Work experience in coding – where is it?
One of my more enthusiastic coding club students approached me a few weeks ago asking for help in finding a work-experience placement. He’s in Year 10 and he thinks he wants to be a programmer when he leaves school. He’s a savvy kid who is self-motivated and is soaking up coding skills so he has excellent prospects to be whatever he wants to be, and Year 10 work experience is supposed to be an opportunity to try to sort out your options for the future.
The surprising thing is that there are very, very few opportunities available for experience as a programmer / developer. You can spend time on a help desk without too much trouble – but that’s akin to having someone who aspires to be a surgeon spend time on a medical centre’s reception desk – it doesn’t achieve the stated end. It turns out that the big development houses simply don’t offer work experience. At one level I don’t blame them – it isn’t easy to contemplate getting a bunch of adolescent students through your offices sopping up your team’s time to no gain. But on another level, given all the talk about encouraging kids to learn coding, it’s sad to see so few opportunities for the enthusiastic ones who might want to pursue this as a career.

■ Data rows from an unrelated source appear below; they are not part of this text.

Lemma left_out_none st st' ids : (forall v, woken (at_ st' v) = true -> woken (at_ st v) = true \/ task_id (at_ st' v) ∈ ids) -> left_out st st' ids = [].
Proof.
  intros H. destruct (left_out st st' ids) as [|v l] eqn:El; [done|]. exfalso. assert (Hv : v ∈ left_out st st' ids) by (rewrite El; left).
  apply elem_left_out in Hv as (H1 & H2 & H3). destruct (H v H2); congruence.
Qed.
Lemma step_lost ev s s' w : step ev s s' -> sys_ok s -> w ∈ lost s' -> w ∈ lost s \/ ev = Rescue \/ exists nw, ev = Requeue nw /\ 8 < nw.
Proof.
  intros H K. pose proof (s_len _ K) as L. destruct H; cbn [lost phased move flagging]; try (by left).
  - rewrite list_elem_of_In, List.filter_In, <- list_elem_of_In. tauto.
  - destruct (kept_note _ _ _ _ H) as [[_ Kp] _]. rewrite left_out_none, app_nil_r; [by left|]. intros u. destruct (Kp u) as [_ ->]. by left.
  - destruct (wake_one_does _ _ _ _ _ H L) as (_ & _ & W). rewrite left_out_none, app_nil_r; [by left|]. intros u Hu.
    destruct (W u Hu) as [?| ->]; [by left|right; by apply list_elem_of_singleton].
  - destruct (requeue_does _ _ _ _ _ _ _ _ _ _ _ H L) as (_ & _ & _ & R). destruct (decide (8 < nw)); [right; right; eauto|].
    rewrite left_out_none, app_nil_r; [by left|]. apply R. lia.
  - destruct (raised_dump _ _ _ _ _ _ _ H) as (_ & _ & R). destruct rescue; [by right; left|]. rewrite (R eq_refl), left_out_none, app_nil_r; by left.
Qed.
Lemma step_flags_out ev s s' : step ev s s' -> sys_ok s -> ev = Wake \/ (exists nw, ev = Requeue nw) -> flags_out (fx s) (fx s').
Proof.
  intros H K X. pose proof (s_len _ K) as L. destruct H; try (by destruct X as [?|[? ?]]).
  - by destruct (wake_one_does _ _ _ _ _ H L) as (_ & ? & _).
  - by destruct (requeue_does _ _ _ _ _ _ _ _ _ _ _ H L) as (_ & _ & ? & _).
  - by destruct rescue, X as [?|[? ?]].
Qed.

(** C7 (liveness).  No wake-up is lost, up to two known ways.  The executions are
    all interleavings of calls of WAIT and of waits on several words, of wakes,
    requeues and dumps, of the scans that unlink waiters bucket by bucket, and of
    the cleanups of dead tasks, as long as none of them walks into a freed waiter
    and no call queues again a waiter that its own scan has missed (both can follow
    from [unlink_scan_can_miss]).
    In every fair one: a waiter that is flagged before its call looks at the flag,
    at whatever point of the call, keeps the call from sleeping from some moment
    on, unless the waiter is among the lost.  A waiter is lost only when a requeue
    asked to wake more than eight flags it (or the rescue of the waiter dump does);
    a wake never loses one.  And a wake or a requeue that takes a waiter out of the
    buckets has flagged it. *)
Theorem futex_wakeups_not_lost ev run n :
  execution ev run -> fair run ->
  (forall c i, c ∈ calls (run n) -> (i < c_queued c)%nat -> woken (at_ (fx (run n)) (c_base c + i)) = true -> unread i (c_phase c) ->
     (c_base c + i)%nat ∉ lost (run n) -> exists m, (n <= m)%nat /\ forall k, (m <= k)%nat -> ~ asleep (c_base c) (run k)) /\
  (forall w, w ∈ lost (run n) -> exists m, (m < n)%nat /\ (ev m = Rescue \/ exists nw, ev m = Requeue nw /\ 8 < nw)) /\
  (ev n = Wake \/ (exists nw, ev n = Requeue nw) -> flags_out (fx (run n)) (fx (run (S n)))).
Proof.
  intros E F. split_and!.
  - intros c i Hc Hi Hw Hu Hl. destruct (flagged_resumes ev run E F n c i Hc Hi Hw Hu Hl) as (m & Hm & W & P). exists m. split; [done|].
    intros k Hk (c' & Hc' & Eb & Ea). destruct (woke_later ev run E _ _ i m k Hk W) as [_ P']. specialize (P' P c' Hc' Eb). by rewrite Ea in P'.
  - intros w. induction n as [|n IH]; [rewrite (run_start _ _ E); by intros ?%elem_of_nil|]. intros Hw.
    destruct (step_lost _ _ _ w (run_step _ _ E n) (run_ok ev run E n) Hw) as [H|H]; [|by exists n; split; [lia|]].
    destruct (IH H) as (m & Hm & X). exists m. split; [lia|done].
  - by apply (step_flags_out (ev n)), run_ok with ev; [apply (run_step _ _ E)|].
Qed.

Everyone I talk to about this steers me to the small development houses. The problem there is that they have very limited resources. For the Googles or Atlassians of this world to free up some time for a work experience student represents a rounding error in terms of time and money. For a two-person game development studio to do the same, represents a significant outgoing although there do seem to be some who are willing to contemplate that commitment.
Everyone I have spoken with about this, in person or virtually, has been lovely about it: There’s no lack of goodwill at all. But there is a lack of an established process. I recognise this is a difficult thing, especially finding a way to engage a student for a week in the context of a development environment. But there are a lot of clever people out there and, for the big companies in particular with their focus on outreach, this would be a valuable place to start focusing some clever minds. There are popular venues in other fields which have established filtering processes to ensure they don’t take too many students and the ones they take are the enthusiastic ones who are likely to benefit most (Taronga Zoo and the Sydney Theatre Company are examples with filters and limits). So the process doesn’t have to be open-ended or overwhelming. It’s even the sort of thing where it would be easy to contemplate a number of big players getting together and running this as a single process to reduce administration.
Getting kids learning to code is a great thing regardless of their career outcomes. But for those few who go beyond the basics and are actually contemplating coding as a career, they really need encouragement and nurturing – and a sense of what coding as a career looks like in the real world: That’s what work experience can provide. In an environment where the bumps in the road are smoothed out for so many kids and where they are surrounded by tales of internet billionaires, some exposure to the real world of work is exactly the experience they need.